◆ Exercise goal: Find the string "State" in the listing and report every line that has it.

◆ Material shown:
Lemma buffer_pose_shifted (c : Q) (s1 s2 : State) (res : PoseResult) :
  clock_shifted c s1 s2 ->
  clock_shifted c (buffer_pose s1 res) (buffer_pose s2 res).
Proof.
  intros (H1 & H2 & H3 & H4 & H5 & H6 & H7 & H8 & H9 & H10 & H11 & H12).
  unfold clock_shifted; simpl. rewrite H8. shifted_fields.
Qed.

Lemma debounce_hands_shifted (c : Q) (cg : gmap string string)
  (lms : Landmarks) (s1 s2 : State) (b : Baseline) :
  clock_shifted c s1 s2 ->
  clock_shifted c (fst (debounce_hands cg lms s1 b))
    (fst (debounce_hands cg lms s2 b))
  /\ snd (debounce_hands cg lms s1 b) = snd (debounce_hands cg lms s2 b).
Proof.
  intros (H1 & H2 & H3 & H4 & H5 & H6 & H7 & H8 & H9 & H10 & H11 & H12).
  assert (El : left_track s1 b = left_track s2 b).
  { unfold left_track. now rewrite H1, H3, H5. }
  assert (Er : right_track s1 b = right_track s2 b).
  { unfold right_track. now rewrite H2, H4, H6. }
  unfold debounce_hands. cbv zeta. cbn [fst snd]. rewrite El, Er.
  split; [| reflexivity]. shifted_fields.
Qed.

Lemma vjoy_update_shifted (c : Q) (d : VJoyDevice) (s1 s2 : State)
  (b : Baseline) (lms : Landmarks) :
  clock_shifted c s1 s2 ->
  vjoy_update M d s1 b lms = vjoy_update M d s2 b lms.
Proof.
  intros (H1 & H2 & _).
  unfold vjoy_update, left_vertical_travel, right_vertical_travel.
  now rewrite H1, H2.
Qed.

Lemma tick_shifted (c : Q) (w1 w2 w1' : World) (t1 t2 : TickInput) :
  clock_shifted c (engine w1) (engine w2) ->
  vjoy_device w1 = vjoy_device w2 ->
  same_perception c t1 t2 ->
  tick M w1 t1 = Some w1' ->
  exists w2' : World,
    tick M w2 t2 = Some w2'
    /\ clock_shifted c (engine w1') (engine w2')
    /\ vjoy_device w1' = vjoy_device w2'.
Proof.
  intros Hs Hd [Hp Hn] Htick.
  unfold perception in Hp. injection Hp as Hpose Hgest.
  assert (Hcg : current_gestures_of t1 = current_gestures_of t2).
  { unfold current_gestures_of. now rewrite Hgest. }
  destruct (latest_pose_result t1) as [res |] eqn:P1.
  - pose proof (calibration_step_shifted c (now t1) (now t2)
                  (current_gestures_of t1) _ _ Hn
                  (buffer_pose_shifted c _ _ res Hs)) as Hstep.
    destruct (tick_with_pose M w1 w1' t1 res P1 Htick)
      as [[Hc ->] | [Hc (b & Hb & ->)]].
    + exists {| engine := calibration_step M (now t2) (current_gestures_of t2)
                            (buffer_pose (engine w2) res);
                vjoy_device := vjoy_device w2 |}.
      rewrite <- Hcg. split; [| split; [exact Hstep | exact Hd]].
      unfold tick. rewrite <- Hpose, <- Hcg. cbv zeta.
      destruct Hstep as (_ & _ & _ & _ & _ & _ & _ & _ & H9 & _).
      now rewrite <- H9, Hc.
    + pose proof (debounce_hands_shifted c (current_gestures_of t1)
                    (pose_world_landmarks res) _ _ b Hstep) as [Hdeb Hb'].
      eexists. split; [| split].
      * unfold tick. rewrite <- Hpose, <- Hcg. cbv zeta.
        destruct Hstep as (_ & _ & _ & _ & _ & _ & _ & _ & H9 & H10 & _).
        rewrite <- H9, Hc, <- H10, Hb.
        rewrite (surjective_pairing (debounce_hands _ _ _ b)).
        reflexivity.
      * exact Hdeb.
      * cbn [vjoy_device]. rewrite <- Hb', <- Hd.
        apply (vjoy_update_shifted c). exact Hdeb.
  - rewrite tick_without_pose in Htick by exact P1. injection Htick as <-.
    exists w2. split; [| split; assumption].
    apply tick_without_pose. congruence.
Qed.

◆ Solution to the exercise:
Lemma buffer_pose_shifted (c : Q) (s1 s2 : State) (res : PoseResult) :
  (lms : Landmarks) (s1 s2 : State) (b : Baseline) :
Lemma vjoy_update_shifted (c : Q) (d : VJoyDevice) (s1 s2 : State)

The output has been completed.